BEGIN Source material

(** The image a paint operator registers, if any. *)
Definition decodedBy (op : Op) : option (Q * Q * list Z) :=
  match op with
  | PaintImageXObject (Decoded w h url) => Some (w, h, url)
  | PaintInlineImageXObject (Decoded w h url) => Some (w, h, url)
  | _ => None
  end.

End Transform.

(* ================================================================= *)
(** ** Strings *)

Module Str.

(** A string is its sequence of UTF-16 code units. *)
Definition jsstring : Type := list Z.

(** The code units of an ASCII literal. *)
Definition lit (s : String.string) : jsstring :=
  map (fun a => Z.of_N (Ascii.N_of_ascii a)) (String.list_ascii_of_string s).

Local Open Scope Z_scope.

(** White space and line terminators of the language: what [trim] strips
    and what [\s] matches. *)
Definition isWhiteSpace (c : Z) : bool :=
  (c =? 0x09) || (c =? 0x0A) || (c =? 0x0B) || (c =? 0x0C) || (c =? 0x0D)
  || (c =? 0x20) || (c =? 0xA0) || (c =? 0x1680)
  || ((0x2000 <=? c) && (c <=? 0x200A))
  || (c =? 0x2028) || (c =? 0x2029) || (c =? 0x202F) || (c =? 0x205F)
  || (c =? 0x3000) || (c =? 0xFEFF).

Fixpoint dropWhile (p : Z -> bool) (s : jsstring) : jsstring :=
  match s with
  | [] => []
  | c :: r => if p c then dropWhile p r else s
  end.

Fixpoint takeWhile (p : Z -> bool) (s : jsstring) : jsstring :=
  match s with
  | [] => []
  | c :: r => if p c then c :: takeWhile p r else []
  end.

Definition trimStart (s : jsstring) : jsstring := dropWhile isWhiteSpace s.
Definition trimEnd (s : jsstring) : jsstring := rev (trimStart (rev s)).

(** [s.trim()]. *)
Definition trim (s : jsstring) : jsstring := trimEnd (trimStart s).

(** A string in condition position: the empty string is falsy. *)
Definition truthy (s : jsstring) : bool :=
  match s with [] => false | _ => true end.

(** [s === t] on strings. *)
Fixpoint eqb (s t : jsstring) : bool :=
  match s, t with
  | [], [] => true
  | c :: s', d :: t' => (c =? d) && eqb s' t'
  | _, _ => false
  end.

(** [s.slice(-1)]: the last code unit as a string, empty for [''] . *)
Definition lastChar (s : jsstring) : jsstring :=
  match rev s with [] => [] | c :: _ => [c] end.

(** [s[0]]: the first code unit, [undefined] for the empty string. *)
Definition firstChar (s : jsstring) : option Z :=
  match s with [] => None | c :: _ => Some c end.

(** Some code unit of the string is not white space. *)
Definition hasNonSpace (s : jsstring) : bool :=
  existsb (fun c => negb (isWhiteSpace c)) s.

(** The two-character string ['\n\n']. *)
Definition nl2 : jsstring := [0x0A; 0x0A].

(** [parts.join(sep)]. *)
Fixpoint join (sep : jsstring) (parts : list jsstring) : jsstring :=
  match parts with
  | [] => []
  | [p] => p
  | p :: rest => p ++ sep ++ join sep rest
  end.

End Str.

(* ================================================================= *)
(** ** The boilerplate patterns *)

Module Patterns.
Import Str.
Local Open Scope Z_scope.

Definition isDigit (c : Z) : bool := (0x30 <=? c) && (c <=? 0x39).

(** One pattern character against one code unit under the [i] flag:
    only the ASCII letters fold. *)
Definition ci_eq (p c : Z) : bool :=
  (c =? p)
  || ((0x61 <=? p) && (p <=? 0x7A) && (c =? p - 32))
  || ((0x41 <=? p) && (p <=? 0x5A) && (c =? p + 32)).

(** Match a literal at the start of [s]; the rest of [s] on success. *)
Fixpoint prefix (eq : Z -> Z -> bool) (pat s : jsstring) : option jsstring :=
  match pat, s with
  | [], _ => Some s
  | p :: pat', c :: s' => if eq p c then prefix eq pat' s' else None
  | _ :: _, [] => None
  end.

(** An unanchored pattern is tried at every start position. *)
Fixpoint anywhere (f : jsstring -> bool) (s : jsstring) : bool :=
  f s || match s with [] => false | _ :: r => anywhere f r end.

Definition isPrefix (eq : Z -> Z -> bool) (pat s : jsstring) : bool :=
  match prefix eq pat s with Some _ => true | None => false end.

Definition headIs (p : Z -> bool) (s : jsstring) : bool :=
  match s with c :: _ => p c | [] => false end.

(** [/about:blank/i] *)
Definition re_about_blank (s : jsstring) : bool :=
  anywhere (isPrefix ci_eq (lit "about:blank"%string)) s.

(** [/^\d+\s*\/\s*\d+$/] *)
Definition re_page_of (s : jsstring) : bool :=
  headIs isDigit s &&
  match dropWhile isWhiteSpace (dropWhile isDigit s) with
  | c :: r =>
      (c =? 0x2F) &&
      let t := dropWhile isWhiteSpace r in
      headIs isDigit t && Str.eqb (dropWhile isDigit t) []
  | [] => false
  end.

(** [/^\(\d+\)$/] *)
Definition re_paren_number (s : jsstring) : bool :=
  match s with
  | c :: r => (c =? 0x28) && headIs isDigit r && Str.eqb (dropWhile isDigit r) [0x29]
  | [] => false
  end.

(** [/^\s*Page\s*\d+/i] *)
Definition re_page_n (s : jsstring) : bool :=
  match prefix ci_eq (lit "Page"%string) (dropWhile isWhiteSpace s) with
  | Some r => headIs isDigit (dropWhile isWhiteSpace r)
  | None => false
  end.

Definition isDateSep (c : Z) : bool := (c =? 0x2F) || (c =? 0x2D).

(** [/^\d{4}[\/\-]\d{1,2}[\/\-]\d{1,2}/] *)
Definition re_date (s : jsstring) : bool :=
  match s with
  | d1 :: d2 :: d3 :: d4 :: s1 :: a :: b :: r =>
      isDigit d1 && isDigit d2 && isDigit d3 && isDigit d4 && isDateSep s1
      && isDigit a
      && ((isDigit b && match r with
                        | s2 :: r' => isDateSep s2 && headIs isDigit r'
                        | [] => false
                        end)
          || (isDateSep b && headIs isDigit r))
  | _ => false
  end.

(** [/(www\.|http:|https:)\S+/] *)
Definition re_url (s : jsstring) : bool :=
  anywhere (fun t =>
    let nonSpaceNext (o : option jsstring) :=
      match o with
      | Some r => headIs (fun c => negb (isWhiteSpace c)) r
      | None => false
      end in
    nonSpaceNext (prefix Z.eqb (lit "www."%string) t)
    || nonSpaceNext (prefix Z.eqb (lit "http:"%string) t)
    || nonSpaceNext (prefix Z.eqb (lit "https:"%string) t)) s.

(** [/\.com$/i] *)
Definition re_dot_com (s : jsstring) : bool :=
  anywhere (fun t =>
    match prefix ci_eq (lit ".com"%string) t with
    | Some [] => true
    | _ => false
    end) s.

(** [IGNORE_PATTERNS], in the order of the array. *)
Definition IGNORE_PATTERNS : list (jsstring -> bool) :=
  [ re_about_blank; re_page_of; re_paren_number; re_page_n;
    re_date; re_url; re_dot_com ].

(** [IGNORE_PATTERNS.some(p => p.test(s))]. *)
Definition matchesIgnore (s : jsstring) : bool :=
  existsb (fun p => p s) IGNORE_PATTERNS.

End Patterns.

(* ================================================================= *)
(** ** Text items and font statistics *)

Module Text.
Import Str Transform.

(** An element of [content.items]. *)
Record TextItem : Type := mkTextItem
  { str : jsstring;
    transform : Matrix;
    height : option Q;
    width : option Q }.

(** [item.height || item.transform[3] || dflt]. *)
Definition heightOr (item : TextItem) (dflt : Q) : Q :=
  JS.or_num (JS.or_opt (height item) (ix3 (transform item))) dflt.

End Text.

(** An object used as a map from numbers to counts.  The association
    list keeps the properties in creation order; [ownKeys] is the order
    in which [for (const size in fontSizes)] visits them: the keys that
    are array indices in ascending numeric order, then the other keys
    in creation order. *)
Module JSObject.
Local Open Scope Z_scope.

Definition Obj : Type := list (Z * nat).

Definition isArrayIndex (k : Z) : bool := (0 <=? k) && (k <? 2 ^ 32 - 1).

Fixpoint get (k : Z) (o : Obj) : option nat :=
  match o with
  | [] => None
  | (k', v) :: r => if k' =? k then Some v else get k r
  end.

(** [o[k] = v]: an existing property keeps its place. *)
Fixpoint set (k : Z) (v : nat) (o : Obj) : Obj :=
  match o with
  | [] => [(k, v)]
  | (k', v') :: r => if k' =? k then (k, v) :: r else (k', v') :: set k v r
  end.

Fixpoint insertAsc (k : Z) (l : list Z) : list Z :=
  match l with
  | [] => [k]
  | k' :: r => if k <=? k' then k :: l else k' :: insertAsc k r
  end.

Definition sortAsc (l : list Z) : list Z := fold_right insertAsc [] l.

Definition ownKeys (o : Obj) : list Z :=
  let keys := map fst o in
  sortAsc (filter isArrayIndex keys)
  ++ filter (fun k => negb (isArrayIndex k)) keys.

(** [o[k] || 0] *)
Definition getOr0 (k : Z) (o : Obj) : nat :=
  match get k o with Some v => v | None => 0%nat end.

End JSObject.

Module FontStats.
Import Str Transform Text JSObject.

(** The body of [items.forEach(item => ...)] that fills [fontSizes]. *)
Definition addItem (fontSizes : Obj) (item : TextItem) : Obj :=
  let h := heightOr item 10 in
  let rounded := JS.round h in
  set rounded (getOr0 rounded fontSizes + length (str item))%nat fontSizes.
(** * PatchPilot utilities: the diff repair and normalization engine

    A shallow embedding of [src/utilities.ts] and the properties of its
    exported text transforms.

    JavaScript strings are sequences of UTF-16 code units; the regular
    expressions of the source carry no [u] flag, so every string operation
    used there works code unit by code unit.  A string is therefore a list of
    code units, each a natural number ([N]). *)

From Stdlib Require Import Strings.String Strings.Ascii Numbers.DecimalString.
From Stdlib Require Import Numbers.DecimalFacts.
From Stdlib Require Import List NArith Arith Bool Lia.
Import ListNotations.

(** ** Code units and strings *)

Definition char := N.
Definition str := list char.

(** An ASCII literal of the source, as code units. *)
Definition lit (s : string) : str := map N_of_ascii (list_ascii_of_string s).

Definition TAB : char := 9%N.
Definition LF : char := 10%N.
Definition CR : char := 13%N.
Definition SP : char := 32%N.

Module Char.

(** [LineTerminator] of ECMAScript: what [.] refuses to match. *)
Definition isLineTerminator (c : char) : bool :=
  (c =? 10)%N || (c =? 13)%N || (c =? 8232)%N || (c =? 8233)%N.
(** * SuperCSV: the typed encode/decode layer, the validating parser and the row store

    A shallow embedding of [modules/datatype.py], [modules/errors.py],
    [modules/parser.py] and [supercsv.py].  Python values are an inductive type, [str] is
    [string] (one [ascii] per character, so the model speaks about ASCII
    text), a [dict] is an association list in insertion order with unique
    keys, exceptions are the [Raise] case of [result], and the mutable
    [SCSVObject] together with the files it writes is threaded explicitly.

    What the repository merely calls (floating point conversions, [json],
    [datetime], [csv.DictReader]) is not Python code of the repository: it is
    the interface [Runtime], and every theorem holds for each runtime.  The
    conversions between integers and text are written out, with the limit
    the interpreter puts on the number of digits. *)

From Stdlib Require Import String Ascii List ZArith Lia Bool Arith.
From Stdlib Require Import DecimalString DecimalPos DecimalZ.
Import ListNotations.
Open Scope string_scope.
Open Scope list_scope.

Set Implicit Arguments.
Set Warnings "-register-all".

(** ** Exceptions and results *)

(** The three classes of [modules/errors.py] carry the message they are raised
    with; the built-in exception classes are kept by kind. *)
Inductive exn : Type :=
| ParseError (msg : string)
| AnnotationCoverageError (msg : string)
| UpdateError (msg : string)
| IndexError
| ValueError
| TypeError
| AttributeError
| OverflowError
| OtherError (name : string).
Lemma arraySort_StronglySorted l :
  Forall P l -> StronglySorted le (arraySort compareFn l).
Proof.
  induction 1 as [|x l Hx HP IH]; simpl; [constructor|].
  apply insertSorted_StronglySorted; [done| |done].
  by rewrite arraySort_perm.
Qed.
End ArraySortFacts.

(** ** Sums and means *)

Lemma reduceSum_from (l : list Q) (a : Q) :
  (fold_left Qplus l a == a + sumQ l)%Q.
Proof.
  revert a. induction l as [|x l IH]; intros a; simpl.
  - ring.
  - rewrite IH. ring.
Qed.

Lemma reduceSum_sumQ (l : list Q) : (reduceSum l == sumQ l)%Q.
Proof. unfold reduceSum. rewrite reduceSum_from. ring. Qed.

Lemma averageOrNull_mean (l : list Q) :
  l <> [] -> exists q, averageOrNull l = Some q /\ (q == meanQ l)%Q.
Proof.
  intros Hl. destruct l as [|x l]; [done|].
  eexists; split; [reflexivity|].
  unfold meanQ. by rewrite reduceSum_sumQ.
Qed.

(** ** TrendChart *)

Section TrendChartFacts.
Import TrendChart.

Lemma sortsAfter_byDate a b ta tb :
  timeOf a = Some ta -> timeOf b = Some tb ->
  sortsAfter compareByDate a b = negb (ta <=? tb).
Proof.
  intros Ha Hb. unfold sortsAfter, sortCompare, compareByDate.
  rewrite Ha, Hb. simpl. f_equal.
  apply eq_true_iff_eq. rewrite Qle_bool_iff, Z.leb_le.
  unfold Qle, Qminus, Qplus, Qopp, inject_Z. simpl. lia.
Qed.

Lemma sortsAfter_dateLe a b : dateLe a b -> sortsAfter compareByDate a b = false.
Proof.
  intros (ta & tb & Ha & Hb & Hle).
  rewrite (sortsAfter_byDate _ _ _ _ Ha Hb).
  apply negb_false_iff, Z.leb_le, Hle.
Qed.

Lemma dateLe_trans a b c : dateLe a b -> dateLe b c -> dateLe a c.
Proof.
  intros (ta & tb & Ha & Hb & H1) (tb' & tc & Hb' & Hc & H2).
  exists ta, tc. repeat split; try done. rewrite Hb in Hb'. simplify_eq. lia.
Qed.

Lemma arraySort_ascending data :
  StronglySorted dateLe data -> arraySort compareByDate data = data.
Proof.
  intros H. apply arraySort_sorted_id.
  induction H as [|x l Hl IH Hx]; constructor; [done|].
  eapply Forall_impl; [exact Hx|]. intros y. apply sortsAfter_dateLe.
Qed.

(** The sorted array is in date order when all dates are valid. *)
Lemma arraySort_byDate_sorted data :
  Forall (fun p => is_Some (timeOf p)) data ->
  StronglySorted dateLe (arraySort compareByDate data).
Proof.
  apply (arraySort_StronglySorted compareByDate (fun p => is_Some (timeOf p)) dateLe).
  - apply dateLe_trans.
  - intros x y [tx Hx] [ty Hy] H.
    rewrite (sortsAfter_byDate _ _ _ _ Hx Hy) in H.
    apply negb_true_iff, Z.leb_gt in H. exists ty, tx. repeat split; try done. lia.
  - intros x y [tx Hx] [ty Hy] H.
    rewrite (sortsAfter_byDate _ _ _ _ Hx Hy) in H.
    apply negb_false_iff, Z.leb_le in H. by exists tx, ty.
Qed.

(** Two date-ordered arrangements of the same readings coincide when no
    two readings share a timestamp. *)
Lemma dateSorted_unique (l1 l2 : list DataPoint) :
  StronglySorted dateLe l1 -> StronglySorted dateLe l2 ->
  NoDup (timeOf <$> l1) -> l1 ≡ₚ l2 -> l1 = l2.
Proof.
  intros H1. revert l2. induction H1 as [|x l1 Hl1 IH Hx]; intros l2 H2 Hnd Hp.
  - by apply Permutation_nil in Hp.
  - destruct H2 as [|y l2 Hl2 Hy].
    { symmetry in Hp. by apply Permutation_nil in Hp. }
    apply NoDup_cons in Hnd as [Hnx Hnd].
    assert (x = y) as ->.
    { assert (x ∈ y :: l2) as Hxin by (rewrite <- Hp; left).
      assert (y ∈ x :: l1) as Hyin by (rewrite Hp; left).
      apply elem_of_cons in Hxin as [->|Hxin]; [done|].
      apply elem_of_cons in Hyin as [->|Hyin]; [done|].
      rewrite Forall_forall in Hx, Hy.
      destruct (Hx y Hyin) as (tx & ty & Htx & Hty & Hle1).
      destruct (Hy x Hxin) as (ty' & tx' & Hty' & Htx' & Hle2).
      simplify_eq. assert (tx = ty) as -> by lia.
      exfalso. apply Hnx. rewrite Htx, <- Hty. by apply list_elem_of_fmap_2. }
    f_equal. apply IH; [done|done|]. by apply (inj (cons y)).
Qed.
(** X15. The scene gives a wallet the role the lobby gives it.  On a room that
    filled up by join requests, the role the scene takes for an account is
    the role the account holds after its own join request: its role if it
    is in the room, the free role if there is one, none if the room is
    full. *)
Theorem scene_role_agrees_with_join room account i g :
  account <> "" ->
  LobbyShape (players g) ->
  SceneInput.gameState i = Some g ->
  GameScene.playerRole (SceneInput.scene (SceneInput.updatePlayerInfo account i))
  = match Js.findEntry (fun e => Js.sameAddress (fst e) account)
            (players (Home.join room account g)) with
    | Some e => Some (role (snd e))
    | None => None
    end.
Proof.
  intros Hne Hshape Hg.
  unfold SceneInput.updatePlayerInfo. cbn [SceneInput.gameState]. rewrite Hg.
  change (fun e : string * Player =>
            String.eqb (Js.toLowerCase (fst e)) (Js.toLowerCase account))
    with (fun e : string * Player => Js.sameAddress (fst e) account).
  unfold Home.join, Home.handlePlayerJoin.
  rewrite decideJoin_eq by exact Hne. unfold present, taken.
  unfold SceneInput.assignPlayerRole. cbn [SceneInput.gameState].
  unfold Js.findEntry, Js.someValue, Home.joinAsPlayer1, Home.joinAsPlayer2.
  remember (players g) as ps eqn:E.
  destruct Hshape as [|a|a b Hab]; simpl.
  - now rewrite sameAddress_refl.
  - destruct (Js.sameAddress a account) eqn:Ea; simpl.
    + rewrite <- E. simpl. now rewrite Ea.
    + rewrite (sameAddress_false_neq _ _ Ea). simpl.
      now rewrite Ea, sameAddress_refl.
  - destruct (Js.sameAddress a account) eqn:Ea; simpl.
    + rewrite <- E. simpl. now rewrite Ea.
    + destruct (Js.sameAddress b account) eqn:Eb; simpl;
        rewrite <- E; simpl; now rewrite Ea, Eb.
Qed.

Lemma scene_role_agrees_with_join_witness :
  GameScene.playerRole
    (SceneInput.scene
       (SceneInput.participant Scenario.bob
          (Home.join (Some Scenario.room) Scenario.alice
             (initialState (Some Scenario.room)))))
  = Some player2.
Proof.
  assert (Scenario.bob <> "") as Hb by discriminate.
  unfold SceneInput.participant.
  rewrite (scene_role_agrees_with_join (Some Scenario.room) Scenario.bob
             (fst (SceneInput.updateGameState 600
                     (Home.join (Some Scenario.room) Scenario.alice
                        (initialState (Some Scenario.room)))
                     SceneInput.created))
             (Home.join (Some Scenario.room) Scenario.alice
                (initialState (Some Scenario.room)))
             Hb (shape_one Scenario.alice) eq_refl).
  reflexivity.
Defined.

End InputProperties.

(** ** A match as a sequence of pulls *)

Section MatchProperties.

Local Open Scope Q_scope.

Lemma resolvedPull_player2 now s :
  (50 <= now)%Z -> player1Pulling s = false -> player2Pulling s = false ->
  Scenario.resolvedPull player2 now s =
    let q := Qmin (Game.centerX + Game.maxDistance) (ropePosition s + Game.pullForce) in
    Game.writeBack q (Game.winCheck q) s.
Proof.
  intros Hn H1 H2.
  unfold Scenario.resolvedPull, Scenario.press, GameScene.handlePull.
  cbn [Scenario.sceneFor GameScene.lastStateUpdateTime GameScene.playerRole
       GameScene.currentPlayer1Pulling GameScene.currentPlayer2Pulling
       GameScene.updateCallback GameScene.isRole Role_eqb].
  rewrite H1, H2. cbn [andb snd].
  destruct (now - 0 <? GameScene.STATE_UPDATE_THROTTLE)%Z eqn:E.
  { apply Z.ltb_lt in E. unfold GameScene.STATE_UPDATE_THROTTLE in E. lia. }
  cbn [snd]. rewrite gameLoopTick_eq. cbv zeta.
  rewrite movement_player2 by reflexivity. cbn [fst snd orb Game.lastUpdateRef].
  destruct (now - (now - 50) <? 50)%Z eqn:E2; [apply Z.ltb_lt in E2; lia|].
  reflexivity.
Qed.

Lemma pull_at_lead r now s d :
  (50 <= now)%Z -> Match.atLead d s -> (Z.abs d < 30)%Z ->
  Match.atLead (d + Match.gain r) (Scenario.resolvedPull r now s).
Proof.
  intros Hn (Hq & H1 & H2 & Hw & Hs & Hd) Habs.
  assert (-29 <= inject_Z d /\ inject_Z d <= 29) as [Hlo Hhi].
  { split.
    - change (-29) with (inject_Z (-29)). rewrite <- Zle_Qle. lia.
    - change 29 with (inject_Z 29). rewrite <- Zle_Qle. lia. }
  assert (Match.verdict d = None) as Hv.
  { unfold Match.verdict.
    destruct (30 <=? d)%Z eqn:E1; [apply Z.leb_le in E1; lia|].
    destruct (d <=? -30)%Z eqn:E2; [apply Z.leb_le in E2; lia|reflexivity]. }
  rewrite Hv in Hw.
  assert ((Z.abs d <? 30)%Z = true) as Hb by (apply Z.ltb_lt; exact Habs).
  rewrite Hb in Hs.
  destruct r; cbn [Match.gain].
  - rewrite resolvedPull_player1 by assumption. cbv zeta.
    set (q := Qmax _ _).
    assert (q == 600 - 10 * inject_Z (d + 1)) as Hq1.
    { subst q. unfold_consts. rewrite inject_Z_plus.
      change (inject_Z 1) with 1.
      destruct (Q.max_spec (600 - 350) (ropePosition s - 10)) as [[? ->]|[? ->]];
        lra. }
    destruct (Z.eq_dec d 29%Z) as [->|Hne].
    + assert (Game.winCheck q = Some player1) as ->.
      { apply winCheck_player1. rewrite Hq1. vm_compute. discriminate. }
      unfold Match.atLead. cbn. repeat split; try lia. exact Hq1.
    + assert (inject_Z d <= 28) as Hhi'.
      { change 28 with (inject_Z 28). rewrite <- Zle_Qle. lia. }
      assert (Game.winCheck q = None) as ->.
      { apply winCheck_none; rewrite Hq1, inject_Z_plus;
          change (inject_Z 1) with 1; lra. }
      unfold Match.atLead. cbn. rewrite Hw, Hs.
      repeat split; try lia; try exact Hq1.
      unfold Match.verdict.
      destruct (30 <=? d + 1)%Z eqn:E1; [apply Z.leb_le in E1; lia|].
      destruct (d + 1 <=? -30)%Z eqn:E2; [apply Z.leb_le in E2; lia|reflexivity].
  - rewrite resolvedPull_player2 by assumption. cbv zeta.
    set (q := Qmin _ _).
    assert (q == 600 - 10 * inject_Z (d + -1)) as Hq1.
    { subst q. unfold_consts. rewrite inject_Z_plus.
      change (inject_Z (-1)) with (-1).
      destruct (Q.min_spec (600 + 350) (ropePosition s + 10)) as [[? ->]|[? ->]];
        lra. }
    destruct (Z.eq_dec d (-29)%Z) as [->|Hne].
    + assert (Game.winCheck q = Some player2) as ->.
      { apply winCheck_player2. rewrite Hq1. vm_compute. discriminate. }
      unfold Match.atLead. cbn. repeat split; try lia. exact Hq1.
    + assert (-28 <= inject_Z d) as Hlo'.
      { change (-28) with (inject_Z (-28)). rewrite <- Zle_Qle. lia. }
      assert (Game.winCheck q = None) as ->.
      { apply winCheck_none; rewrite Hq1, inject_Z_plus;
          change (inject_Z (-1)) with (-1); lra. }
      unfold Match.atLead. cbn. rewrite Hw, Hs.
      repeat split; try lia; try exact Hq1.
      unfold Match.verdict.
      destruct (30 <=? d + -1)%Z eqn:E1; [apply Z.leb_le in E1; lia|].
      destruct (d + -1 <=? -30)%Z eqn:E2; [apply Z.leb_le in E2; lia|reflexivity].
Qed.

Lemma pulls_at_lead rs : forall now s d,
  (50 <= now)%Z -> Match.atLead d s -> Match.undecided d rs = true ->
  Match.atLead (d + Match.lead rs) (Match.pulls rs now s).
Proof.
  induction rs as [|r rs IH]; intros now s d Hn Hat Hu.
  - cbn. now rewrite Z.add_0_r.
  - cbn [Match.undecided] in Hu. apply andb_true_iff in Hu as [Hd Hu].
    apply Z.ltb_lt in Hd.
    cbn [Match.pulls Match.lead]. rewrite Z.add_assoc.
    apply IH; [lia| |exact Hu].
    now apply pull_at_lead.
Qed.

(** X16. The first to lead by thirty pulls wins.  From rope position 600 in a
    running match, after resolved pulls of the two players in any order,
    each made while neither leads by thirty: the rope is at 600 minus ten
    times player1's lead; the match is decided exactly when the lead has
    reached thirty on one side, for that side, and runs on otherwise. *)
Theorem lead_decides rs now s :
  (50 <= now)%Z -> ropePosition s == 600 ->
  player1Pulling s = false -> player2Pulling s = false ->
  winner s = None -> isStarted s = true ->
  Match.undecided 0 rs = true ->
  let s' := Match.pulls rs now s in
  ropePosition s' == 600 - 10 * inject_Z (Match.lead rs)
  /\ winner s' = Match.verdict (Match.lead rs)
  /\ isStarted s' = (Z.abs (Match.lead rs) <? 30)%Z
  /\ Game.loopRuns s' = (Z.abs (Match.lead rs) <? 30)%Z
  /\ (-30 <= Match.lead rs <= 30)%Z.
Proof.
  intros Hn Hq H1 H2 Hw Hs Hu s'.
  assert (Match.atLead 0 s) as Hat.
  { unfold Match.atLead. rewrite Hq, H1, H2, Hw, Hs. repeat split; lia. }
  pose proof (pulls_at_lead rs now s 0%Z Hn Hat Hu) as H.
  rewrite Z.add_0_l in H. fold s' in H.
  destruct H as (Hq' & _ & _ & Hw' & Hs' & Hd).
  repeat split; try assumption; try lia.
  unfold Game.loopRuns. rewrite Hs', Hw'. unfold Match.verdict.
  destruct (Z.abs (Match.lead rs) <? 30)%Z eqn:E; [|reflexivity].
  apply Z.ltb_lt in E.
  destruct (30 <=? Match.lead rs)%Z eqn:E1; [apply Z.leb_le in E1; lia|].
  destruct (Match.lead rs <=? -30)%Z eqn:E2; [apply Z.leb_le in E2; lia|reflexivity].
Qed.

END Source material

## How to complete this task
Some lines above contain the word "parser". Copy each of them.

## Output of the exercise
(** * SuperCSV: the typed encode/decode layer, the validating parser and the row store
    [modules/parser.py] and [supercsv.py].  Python values are an inductive type, [str] is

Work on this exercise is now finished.